(Collected data)
☆ ☆ ☆ ☆ ☆ ☆ ☆

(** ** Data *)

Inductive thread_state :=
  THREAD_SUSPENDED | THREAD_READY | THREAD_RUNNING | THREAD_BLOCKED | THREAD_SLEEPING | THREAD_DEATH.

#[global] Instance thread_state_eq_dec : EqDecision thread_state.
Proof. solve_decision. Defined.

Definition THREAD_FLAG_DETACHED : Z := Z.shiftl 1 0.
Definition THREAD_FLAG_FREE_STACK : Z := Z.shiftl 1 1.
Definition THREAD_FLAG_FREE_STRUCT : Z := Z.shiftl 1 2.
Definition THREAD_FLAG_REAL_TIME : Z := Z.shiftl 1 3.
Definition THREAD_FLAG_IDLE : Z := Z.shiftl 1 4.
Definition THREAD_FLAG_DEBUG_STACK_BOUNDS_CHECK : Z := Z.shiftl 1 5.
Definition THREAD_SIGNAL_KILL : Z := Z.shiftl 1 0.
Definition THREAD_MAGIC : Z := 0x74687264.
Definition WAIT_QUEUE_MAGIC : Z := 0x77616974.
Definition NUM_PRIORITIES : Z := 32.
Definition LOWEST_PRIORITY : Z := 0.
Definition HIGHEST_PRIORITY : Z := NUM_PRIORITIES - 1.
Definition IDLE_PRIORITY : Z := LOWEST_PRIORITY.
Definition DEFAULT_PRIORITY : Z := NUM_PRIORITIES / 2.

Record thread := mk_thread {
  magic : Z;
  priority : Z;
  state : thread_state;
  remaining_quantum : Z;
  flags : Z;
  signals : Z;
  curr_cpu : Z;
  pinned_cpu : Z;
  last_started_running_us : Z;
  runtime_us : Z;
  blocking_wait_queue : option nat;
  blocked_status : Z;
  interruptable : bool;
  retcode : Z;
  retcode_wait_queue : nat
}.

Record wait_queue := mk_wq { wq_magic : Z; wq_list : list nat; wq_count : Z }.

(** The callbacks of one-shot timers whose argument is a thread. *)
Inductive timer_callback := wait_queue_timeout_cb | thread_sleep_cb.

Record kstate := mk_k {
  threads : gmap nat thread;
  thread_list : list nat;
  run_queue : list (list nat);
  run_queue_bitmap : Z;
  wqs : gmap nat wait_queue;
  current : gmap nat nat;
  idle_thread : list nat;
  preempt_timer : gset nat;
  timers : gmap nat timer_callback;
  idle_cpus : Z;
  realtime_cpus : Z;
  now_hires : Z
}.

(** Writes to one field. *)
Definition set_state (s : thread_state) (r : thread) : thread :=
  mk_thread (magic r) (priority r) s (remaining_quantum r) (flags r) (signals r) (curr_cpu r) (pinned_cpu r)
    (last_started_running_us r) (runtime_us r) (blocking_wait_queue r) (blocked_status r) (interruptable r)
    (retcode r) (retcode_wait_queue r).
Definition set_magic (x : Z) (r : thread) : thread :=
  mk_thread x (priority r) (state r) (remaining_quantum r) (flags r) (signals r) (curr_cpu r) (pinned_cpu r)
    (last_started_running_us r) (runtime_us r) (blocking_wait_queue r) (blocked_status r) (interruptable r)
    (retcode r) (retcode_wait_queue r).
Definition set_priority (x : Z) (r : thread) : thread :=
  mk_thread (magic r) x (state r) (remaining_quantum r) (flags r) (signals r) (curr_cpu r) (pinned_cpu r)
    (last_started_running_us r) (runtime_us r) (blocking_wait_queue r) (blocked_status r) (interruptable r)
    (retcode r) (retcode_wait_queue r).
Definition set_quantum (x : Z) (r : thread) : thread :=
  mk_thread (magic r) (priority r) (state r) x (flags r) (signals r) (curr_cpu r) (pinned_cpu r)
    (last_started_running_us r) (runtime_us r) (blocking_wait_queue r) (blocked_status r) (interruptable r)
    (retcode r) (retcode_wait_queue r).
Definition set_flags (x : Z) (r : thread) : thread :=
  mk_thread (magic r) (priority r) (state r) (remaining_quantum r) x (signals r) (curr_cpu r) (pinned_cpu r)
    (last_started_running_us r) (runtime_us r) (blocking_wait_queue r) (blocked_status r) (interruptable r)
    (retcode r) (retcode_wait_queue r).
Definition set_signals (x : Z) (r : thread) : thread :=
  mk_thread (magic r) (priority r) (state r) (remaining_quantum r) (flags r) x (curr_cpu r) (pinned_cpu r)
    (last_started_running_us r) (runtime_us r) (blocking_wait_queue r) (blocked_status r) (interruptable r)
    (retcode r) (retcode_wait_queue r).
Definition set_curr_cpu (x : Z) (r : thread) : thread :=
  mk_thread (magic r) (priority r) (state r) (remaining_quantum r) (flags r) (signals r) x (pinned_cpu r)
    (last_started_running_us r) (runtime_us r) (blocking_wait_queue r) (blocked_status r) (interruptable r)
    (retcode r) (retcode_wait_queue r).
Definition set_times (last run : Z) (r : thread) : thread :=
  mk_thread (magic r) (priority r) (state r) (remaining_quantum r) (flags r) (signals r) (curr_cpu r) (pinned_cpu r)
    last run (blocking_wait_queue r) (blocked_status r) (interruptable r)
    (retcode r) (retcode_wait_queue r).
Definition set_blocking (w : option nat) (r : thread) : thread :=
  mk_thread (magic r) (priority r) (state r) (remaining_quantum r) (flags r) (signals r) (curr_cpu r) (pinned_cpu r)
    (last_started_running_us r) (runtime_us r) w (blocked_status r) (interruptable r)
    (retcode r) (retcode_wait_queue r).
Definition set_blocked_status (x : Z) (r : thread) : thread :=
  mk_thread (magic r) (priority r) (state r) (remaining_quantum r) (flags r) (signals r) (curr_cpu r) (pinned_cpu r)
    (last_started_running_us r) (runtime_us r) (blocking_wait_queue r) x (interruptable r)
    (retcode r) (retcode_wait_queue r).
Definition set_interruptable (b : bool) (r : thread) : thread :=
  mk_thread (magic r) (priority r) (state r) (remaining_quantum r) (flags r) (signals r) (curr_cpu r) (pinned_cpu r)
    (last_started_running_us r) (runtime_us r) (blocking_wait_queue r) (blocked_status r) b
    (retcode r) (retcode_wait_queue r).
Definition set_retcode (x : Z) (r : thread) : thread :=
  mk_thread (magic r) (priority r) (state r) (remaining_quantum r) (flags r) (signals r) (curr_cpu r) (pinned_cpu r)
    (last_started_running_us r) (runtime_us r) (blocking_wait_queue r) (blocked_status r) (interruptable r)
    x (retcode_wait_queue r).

☆ ☆ ☆ ☆ ☆ ☆ ☆

In your answer, include only the lines above starting at the line that holds "blocking_wait_queue : option nat;" and ending at the line that holds "Definition set_flags (x", copied exactly.

- **Final answer**
  blocking_wait_queue : option nat;
  blocked_status : Z;
  interruptable : bool;
  retcode : Z;
  retcode_wait_queue : nat
}.

Record wait_queue := mk_wq { wq_magic : Z; wq_list : list nat; wq_count : Z }.

(** The callbacks of one-shot timers whose argument is a thread. *)
Inductive timer_callback := wait_queue_timeout_cb | thread_sleep_cb.

Record kstate := mk_k {
  threads : gmap nat thread;
  thread_list : list nat;
  run_queue : list (list nat);
  run_queue_bitmap : Z;
  wqs : gmap nat wait_queue;
  current : gmap nat nat;
  idle_thread : list nat;
  preempt_timer : gset nat;
  timers : gmap nat timer_callback;
  idle_cpus : Z;
  realtime_cpus : Z;
  now_hires : Z
}.

(** Writes to one field. *)
Definition set_state (s : thread_state) (r : thread) : thread :=
  mk_thread (magic r) (priority r) s (remaining_quantum r) (flags r) (signals r) (curr_cpu r) (pinned_cpu r)
    (last_started_running_us r) (runtime_us r) (blocking_wait_queue r) (blocked_status r) (interruptable r)
    (retcode r) (retcode_wait_queue r).
Definition set_magic (x : Z) (r : thread) : thread :=
  mk_thread x (priority r) (state r) (remaining_quantum r) (flags r) (signals r) (curr_cpu r) (pinned_cpu r)
    (last_started_running_us r) (runtime_us r) (blocking_wait_queue r) (blocked_status r) (interruptable r)
    (retcode r) (retcode_wait_queue r).
Definition set_priority (x : Z) (r : thread) : thread :=
  mk_thread (magic r) x (state r) (remaining_quantum r) (flags r) (signals r) (curr_cpu r) (pinned_cpu r)
    (last_started_running_us r) (runtime_us r) (blocking_wait_queue r) (blocked_status r) (interruptable r)
    (retcode r) (retcode_wait_queue r).
Definition set_quantum (x : Z) (r : thread) : thread :=
  mk_thread (magic r) (priority r) (state r) x (flags r) (signals r) (curr_cpu r) (pinned_cpu r)
    (last_started_running_us r) (runtime_us r) (blocking_wait_queue r) (blocked_status r) (interruptable r)
    (retcode r) (retcode_wait_queue r).
Definition set_flags (x : Z) (r : thread) : thread :=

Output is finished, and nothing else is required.